(Saved data entries)
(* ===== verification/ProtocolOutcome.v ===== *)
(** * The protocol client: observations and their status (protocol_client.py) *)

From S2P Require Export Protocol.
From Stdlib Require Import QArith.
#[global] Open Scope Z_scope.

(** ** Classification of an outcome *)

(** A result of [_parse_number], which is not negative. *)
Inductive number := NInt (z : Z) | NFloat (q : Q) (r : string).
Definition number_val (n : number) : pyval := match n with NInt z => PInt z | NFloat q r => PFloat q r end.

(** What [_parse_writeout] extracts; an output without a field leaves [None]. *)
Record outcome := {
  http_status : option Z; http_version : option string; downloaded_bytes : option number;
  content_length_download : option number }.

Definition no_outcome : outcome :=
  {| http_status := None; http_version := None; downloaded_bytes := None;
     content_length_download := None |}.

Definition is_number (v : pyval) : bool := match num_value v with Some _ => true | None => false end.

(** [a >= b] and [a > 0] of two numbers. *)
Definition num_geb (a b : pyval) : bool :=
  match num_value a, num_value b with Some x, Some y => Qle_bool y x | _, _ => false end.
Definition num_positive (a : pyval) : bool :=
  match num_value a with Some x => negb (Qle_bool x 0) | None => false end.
---
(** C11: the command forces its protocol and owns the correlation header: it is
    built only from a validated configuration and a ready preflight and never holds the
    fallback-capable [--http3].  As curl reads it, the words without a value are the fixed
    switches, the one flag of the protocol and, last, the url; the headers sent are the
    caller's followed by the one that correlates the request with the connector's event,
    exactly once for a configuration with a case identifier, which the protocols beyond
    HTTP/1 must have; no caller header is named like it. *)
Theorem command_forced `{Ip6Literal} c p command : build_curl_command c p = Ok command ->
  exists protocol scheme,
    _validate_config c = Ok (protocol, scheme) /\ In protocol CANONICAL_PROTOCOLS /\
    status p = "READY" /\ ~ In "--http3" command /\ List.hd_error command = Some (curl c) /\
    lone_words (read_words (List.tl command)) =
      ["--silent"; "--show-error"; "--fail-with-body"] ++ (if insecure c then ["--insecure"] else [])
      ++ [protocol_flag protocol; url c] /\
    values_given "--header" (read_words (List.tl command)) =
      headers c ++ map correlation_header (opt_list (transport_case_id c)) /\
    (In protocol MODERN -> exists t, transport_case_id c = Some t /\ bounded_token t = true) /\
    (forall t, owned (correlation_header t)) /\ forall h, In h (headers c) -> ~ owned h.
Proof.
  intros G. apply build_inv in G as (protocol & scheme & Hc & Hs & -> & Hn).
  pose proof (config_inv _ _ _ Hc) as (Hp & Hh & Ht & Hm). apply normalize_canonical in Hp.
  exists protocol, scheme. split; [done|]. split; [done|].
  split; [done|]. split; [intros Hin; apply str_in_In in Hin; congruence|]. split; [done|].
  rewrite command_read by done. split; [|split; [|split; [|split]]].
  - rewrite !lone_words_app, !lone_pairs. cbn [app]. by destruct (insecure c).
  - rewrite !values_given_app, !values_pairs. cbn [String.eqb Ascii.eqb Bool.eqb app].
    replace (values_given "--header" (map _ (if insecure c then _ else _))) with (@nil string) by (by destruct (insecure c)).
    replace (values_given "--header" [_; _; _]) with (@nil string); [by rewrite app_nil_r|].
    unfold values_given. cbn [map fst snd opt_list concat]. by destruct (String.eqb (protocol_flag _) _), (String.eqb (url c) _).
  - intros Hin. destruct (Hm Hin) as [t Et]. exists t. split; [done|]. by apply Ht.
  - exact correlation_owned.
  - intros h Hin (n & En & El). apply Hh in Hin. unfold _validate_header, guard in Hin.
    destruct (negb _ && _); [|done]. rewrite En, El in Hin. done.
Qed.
* * *
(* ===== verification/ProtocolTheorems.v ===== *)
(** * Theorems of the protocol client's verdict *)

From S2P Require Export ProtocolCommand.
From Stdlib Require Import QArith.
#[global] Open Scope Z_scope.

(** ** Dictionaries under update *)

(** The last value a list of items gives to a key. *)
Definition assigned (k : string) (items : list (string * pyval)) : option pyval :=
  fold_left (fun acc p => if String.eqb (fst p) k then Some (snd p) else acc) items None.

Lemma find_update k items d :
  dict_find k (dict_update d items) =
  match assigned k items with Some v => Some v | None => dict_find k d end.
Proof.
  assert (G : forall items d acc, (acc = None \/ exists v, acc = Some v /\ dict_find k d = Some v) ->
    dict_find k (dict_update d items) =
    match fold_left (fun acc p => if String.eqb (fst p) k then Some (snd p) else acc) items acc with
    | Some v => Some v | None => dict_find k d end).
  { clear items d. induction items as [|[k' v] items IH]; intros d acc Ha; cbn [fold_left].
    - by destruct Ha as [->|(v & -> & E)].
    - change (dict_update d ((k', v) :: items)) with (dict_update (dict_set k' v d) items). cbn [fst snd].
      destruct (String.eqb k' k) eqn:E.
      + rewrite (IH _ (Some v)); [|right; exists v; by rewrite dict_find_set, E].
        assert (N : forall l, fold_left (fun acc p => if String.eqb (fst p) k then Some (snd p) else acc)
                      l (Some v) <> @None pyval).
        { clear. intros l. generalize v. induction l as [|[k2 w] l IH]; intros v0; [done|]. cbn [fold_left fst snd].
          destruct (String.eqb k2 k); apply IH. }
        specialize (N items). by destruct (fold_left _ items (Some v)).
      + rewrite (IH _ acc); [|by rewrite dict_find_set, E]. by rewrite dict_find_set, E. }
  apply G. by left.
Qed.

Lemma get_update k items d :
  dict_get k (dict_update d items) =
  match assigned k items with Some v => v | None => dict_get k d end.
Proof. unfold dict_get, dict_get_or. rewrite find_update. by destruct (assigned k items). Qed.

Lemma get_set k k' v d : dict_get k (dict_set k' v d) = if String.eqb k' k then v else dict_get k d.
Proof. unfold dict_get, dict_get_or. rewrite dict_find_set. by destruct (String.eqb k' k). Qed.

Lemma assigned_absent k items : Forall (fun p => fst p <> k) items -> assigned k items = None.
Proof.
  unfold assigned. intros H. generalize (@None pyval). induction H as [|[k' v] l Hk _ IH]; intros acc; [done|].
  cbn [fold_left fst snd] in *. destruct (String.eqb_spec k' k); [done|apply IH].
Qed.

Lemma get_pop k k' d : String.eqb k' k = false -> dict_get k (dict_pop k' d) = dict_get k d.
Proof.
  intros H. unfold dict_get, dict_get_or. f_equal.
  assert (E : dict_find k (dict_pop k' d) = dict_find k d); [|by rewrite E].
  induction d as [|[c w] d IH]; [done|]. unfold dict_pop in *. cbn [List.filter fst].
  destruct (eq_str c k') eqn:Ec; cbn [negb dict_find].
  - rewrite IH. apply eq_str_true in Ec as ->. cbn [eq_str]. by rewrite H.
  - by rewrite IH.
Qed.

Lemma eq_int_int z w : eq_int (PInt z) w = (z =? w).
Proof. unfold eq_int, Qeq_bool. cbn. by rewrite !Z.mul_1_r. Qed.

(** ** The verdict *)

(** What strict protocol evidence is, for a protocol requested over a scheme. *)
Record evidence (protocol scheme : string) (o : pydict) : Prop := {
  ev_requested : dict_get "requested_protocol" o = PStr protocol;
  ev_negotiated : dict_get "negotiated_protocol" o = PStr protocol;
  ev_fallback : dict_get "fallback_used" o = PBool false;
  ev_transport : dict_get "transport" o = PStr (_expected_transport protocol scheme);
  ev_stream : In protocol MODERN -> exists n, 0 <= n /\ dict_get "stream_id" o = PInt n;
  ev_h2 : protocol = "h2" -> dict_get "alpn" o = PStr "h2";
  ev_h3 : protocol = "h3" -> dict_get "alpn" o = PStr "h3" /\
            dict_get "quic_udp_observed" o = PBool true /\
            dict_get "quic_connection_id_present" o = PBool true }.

> Task:
Which lines of the data contain the string "PStr"? Copy each of them.

> Completed task:
  ev_requested : dict_get "requested_protocol" o = PStr protocol;
  ev_negotiated : dict_get "negotiated_protocol" o = PStr protocol;
  ev_transport : dict_get "transport" o = PStr (_expected_transport protocol scheme);
  ev_h2 : protocol = "h2" -> dict_get "alpn" o = PStr "h2";
  ev_h3 : protocol = "h3" -> dict_get "alpn" o = PStr "h3" /\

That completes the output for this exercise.